Eastern Michigan University strives to be a leader in health research in the state of Michigan. Thanks to a federal grant, Dr. Tsu-Yin Wu, a nursing professor from EMU's College of Health and Human Services, will be able to take such research to new levels, especially for Michigan's Asian-American community. Dr. Wu talks about her plans for this federal grant with WEMU's Patrick Campion in this week's "Focus on EMU."
About EMU Receiving the CDC-REACH Award
Dr. Wu, a professor of nursing in Eastern’s College of Health and Human Services, will serve as principal investigator on a cooperative agreement with the Centers for Disease Control and Prevention (CDC) and lead a team of co-investigators, including EMU faculty from Dietetics and Nutrition and Geography and Geology.
The award totals $593,306 per year for five years and is the only grant of its kind awarded this year to a university in Michigan. CDC has committed funds for year one, with subsequent years of funding based on EMU’s progress towards project goals.
The CDC notification letter noted the competitive nature of the process while welcoming Eastern to the broad national effort.

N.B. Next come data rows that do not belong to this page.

(* ===== verification/DeviceSetFacts.v ===== *)
(** * DeviceSetFacts: devices are not lost, shared or half made

    Theorems about [DeviceSet]: the bitmap is a set of IDs, the search for a free ID
    finds one if there is one, no two layers share a device and every layer's device is
    in the pool, whichever calls fail; after a stop of the machine at any point of an
    operation, the next start restores this on disk.  It does not restore it in memory,
    and the consequence is shown on an example. *)

From S2P Require Import Prelude Strconv DeviceSet.
Import Strings DeviceSet.DeviceSet.

Local Open Scope Z_scope.

Abbreviation dsResult A := (result dsError A).

(** ** The bitmap *)

Section bitmap.
  Implicit Types (m : gmap Z Z) (i j : Z).

Lemma isFree_testbit i m : 0 ≤ i → isDeviceIDFree i m = negb (Z.testbit (byte_of m i) (i mod 8)).
Proof.
  intros Hi. unfold isDeviceIDFree. pose proof (Z.mod_pos_bound i 8 ltac:(lia)) as Hk. generalize (byte_of m i). intros b.
  assert (∀ n, 0 ≤ n → Z.testbit (Z.land b (Z.shiftl 1 (i mod 8))) n = Z.testbit b n && (n =? i mod 8)) as Hl.
  { intros n Hn. rewrite Z.land_spec, Z.shiftl_spec by lia. f_equal. destruct (Z.eqb_spec n (i mod 8)) as [->|Hne].
    - by rewrite Z.sub_diag.
    - destruct (Z.lt_ge_cases n (i mod 8)); [by rewrite Z.testbit_neg_r by lia|].
      change 1 with (2 ^ 0). rewrite Z.pow2_bits_eqb by lia. apply Z.eqb_neq. lia. }
  destruct (Z.testbit b (i mod 8)) eqn:Eb; simpl.
  - apply Z.eqb_neq. intros H0. specialize (Hl (i mod 8) ltac:(lia)). rewrite H0, Eb, Z.bits_0, Z.eqb_refl in Hl. done.
  - apply Z.eqb_eq, Z.bits_inj'. intros n Hn. rewrite Hl, Z.bits_0 by done. destruct (Z.eqb_spec n (i mod 8)) as [->|]; [by rewrite Eb|].
    apply andb_false_r.
Qed.

Lemma byte_of_insert i j b m : byte_of (<[i / 8 := b]> m) j = if decide (i / 8 = j / 8) then b else byte_of m j.
Proof.
  unfold byte_of. destruct (decide (i / 8 = j / 8)) as [->|Hne]; [by rewrite lookup_insert_eq|by rewrite lookup_insert_ne].
Qed.

Lemma same_bit i j : 0 ≤ i → 0 ≤ j → i / 8 = j / 8 → i mod 8 = j mod 8 → i = j.
Proof. intros. rewrite (Z.div_mod i 8), (Z.div_mod j 8) by lia. congruence. Qed.

Lemma shifted_bit k n : 0 ≤ k → 0 ≤ n → Z.testbit (Z.shiftl 1 k) n = (n =? k).
Proof.
  intros Hk Hn. rewrite Z.shiftl_1_l, Z.pow2_bits_eqb by lia. apply Bool.eq_iff_eq_true. rewrite !Z.eqb_eq. lia.
Qed.

Lemma isFree_used i j m : 0 ≤ i → 0 ≤ j → isDeviceIDFree j (markDeviceIDUsed i m) = isDeviceIDFree j m && negb (i =? j).
Proof.
  intros Hi Hj. rewrite !isFree_testbit by done. unfold markDeviceIDUsed. rewrite byte_of_insert.
  pose proof (Z.mod_pos_bound i 8 ltac:(lia)). pose proof (Z.mod_pos_bound j 8 ltac:(lia)).
  destruct (decide (i / 8 = j / 8)) as [Hd|Hd].
  - rewrite Z.lor_spec, shifted_bit, negb_orb by lia. replace (byte_of m i) with (byte_of m j) by (unfold byte_of; by rewrite Hd).
    f_equal. f_equal. apply Bool.eq_iff_eq_true. rewrite !Z.eqb_eq. split; [intros; by apply same_bit|by intros ->].
  - destruct (Z.eqb_spec i j) as [->|]; [done|]. by rewrite andb_true_r.
Qed.
Lemma stopped_restart h w w1 w2 o r :
  stopped idBits h (files w) (transFile w) (poolTid w) w1 → restart idBits (set_outcomes o w1) = (w2, Some r) → rm_failed w2 = false →
  r = Ok tt ∧ restarted (set_outcomes o w1) w2 ∧
  (∀ h', h' ≠ h → ¬ stale w h' → files w2 !! h' = files w !! h') ∧
  (files w !! h = None → files w2 !! h = None).
Proof.
  intros [Hd Hs] E Hr. apply (wp_use _ _ _ _ _ _ (restart_wp (set_outcomes o w1) Hd)) in E as [-> Hre]; [|done].
  split; [done|]. split; [done|]. rewrite (s_files _ _ Hre). unfold rolled_back, stale. simpl. destruct Hs as [(->&->&->)|(He&t&->&Hh)].
  - destruct (pending _ _) as [t|]; [|done]. split.
    + intros h' _ Hst. rewrite lookup_delete_ne; [done|]. intros Hh. apply Hst. eauto.
    + intros Hn. destruct (decide (DeviceIDHash t = h)) as [->|]; [apply lookup_delete_eq|by rewrite lookup_delete_ne].
  - rewrite Hh, He. split; [|intros; apply lookup_delete_eq]. intros h' Hne _. by rewrite lookup_delete_ne.
Qed.

Lemma stopped_devices h w w1 w2 o :
  stopped idBits h (files w) (transFile w) (poolTid w) w1 → restarted (set_outcomes o w1) w2 →
  ∀ h', h' ≠ h → Devices (mem w2) !! h' = files w !! h'.
Proof.
  intros [_ Hs] Hre h' Hne. rewrite (s_devices _ _ Hre). simpl. destruct Hs as [(->&_)|(He&_)]; [done|].
  rewrite <-(lookup_delete_ne (files w1) h h'), <-(lookup_delete_ne (files w) h h') by done. by rewrite He.
Qed.
(** C10.  [_column_number_to_letter] returns for every integer; on a column
    number that is zero or negative the loop is not entered and the result
    is the empty string, so that the reference a rewrite looks for in a row
    is the row number alone. *)
Theorem nonpositive_column column_number :
  column_number <= 0 ->
  Column._column_number_to_letter column_number = EmptyString
  /\ (forall row_num,
        cell_ref_of (Column._column_number_to_letter column_number) row_num
        = str_int row_num)
  /\ (forall markup header_row row row_num k,
        has_tag "row" row = true ->
        row_number row = Some row_num ->
        header_row < row_num ->
        visit_row (Column._column_number_to_letter column_number)
                  markup header_row row k
        = let '(cells', n) :=
            visit_cells (str_int row_num) markup (children row) k in
          Some (set_children cells' row, n)).
Proof.
  intros Hn.
  assert (Column._column_number_to_letter column_number = EmptyString) as Hempty.
  { unfold Column._column_number_to_letter. by rewrite loop_nonpos. }
  split; [done |]. split.
  - intros row_num. by rewrite Hempty.
  - intros markup header_row row row_num k Htag Hnum Hlt.
    unfold visit_row. rewrite Htag, Hnum, Hempty. cbn.
    destruct (Z.leb_spec row_num header_row); [lia | done].
Qed.

End BoundaryClaims.

Lemma header_boundary_witness :
  let s := Demo.one_sheet Demo.prices_xml in
  let p := Demo.sheet_path "sheet1.xml" in
  fs_files s !! p = Some (list_byte_of_string Demo.prices_xml)
  /\ @xml_parse Demo.runtime (list_byte_of_string Demo.prices_xml)
     = Some Demo.prices_tree
  /\ find_desc "sheetData" Demo.prices_tree = Some (Demo.sheet_data Demo.prices_rows)
  /\ exists rows',
       (@_update_sheet_prices Demo.runtime s p Demo.fifty 4 5).1
       = written s p (@xml_write Demo.runtime
                        (with_rows Demo.prices_tree
                                   (Demo.sheet_data Demo.prices_rows) rows'))
       /\ rows' !! 0%nat = Some (Demo.row "5" [Demo.cell "D5" [] "1"]).
Proof.
  intros s p.
  assert (fs_files s !! p = Some (list_byte_of_string Demo.prices_xml)) as Hfile
    by (vm_compute; reflexivity).
  assert (@xml_parse Demo.runtime (list_byte_of_string Demo.prices_xml)
          = Some Demo.prices_tree) as Hparse by (vm_compute; reflexivity).
  assert (find_desc "sheetData" Demo.prices_tree
          = Some (Demo.sheet_data Demo.prices_rows)) as Hfind
    by (vm_compute; reflexivity).
  do 3 (split; [assumption |]).
  pose proof (@header_boundary Demo.runtime s p Demo.fifty 4 5 _ _ _
                Hfile Hparse Hfind) as W.
  cbv zeta in W.
  match type of W with
  | if ?b then _ else _ =>
      assert (b = true) as Hb by (vm_compute; reflexivity); rewrite Hb in W
  end.
  destruct W as (rows' & n & Heq & Hheader & _).
  exists rows'. rewrite Heq. split; [reflexivity |].
  apply (Hheader 0%nat _ 5); [reflexivity | vm_compute; reflexivity | lia].
Defined.
(** C1 (amended): for every array that is 2-D once squeezed and of
    floating-point kind, [ndarray_to_pil] is the 16-bit branch: the array goes through
    [img_as_uint] and is packed with raw mode ['I;16'] into an image of
    base mode ['I']; an image it returns is never an ['L'] image,
    whatever values the conversion produced. *)
Theorem float_2d_selects_16bit (arr : np.ndarray) (format_str : option string) :
  np.ndim (np.squeeze arr) = 2 →
  np.kind (np.dtype arr) = np.kind_f →
  ndarray_to_pil arr format_str =
    (a ← img_as_uint (np.squeeze arr); pack a "I;16" "I")
  ∧ ∀ im, ndarray_to_pil arr format_str = Ok im →
          PIL.mode im = "I"%string ∧ PIL.mode im ≠ "L"%string.
Proof.
  intros Hn Hk. split; [now apply ndarray_to_pil_float|].
  intros im. rewrite ndarray_to_pil_float by assumption.
  destruct (img_as_uint (np.squeeze arr)) as [a|e]; [|discriminate].
  cbn. unfold pack, PIL.new.
  destruct (np.T_shape a) as [|w [|h [|? ?]]]; try discriminate.
  cbn. unfold PIL.fromstring. cbn.
  destruct (decide _); [|discriminate].
  intros [= <-]. cbn. split; [reflexivity|discriminate].
Qed.
(** * Auth controller: a shallow embedding of [app/routes/authController.js]

    The controller is a set of Express handlers.  Each handler is embedded
    as a computation in a small state-and-exception monad over a [world]
    (the user collection, the session, the response state of the request
    and a trace of the observable events), parameterised by the validator
    library and by the outcomes of the I/O the handler performs. *)

From Stdlib Require Import ZArith String Ascii List Lia Bool DecimalString.
From stdpp Require Import base decidable option list strings.

Local Open Scope string_scope.
Local Open Scope Z_scope.
Local Open Scope nat_scope.
Local Open Scope list_scope.

(** ** JavaScript values *)

Module Js.

(** An [Error] object: its [name] and its [message]. *)
Record error := mkError { name : string; message : string }.

(** The values that reach the controller through a JSON body, a promise
    or a document field. *)
Inductive value :=
| VUndefined
| VNull
| VBool (b : bool)
| VNum (n : Z)
| VStr (s : string)
| VErr (e : error).

#[global] Instance error_eq_dec : EqDecision error.
Proof. solve_decision. Defined.

#[global] Instance value_eq_dec : EqDecision value.
Proof. solve_decision. Defined.

(** [if (v)]: the truthiness test. *)
Definition truthy (v : value) : bool :=
  match v with
  | VUndefined | VNull => false
  | VBool b => b
  | VNum n => negb (n =? 0)%Z
  | VStr s => negb (String.eqb s "")
  | VErr _ => true
  end.

(** [Error.prototype.toString]. *)
Definition error_toString (e : error) : string :=
  if String.eqb (message e) "" then name e
  else if String.eqb (name e) "" then message e
  else name e ++ ": " ++ message e.

(** [`${v}`]: interpolation in a template literal. *)
Definition toString (v : value) : string :=
  match v with
  | VUndefined => "undefined"
  | VNull => "null"
  | VBool true => "true"
  | VBool false => "false"
  | VNum n => DecimalString.NilZero.string_of_int (Z.to_int n)
  | VStr s => s
  | VErr e => error_toString e
  end.

Definition nl : string := String (ascii_of_nat 10) EmptyString.

Definition hex_digit (n : N) : ascii :=
  nth (N.to_nat n) (list_ascii_of_string "0123456789abcdef") "0"%char.

Definition hex_byte (b : Byte.byte) : string :=
  let n := Byte.to_N b in
  String (hex_digit (n / 16)) (String (hex_digit (n mod 16)) EmptyString).

(** A continuation byte of a UTF-8 sequence: [10xxxxxx]. *)
Definition continuation (c : ascii) : bool :=
  let n := N_of_ascii c in (128 <=? n)%N && (n <? 192)%N.

(** The length the validation middleware measures: [str.length] less one
    for every surrogate pair, that is the number of characters.  A string
    is its UTF-8 text, so this is the number of bytes that do not continue
    a sequence. *)
Fixpoint char_length (s : string) : nat :=
  match s with
  | EmptyString => 0
  | String c rest =>
      if continuation c then char_length rest else S (char_length rest)
  end.

(** [buf.toString('hex')]. *)
Definition toString_hex (buf : list Byte.byte) : string :=
  String.concat "" (map hex_byte buf).

End Js.

Import Js.

(** ** The models

    The controller requires [models/userModel], [models/creditModel] and
    [models/reportModel]; the schemas themselves are declared outside the
    controller file.  The records below carry the fields the controller
    passes, reads and writes.  An optional field is [None] when the
    document does not have it (assigning [undefined] unsets it). *)

(** A request field that the controller accepts as an array but does not
    validate: missing, some other value, or an array. *)
Inductive field (A : Type) :=
| Absent
| Other (v : value)
| Arr (l : list A).
Arguments Absent {A}.
Arguments Other {A} v.
Arguments Arr {A} l.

"Congratulations on being successfully funded to help CDC continue the important work of (its) Racial and Ethnic Approaches to Community Health (REACH), and to work to improve the health of the communities you’ve chosen to serve as a part of this funding opportunity,” the letter reads in part. “We are very pleased to welcome you to the REACH family! It was a highly competitive application process, and unfortunately we were only able to fund a small percentage of the many qualified applicants."
Eastern Michigan is one of 31 national recipients the CDC REACH program is funding this year in its continuing goal of reducing health disparities among racial and ethnic populations with the highest burden of chronic disease such as hypertension, heart disease, Type 2 diabetes, and obesity.
The EMU REACH team will develop, implement, and evaluate culturally tailored interventions to address preventable risk behaviors such as tobacco use, poor nutrition, and physical inactivity among Asian Americans who were affected with heightened risks for diabetes and other chronic conditions.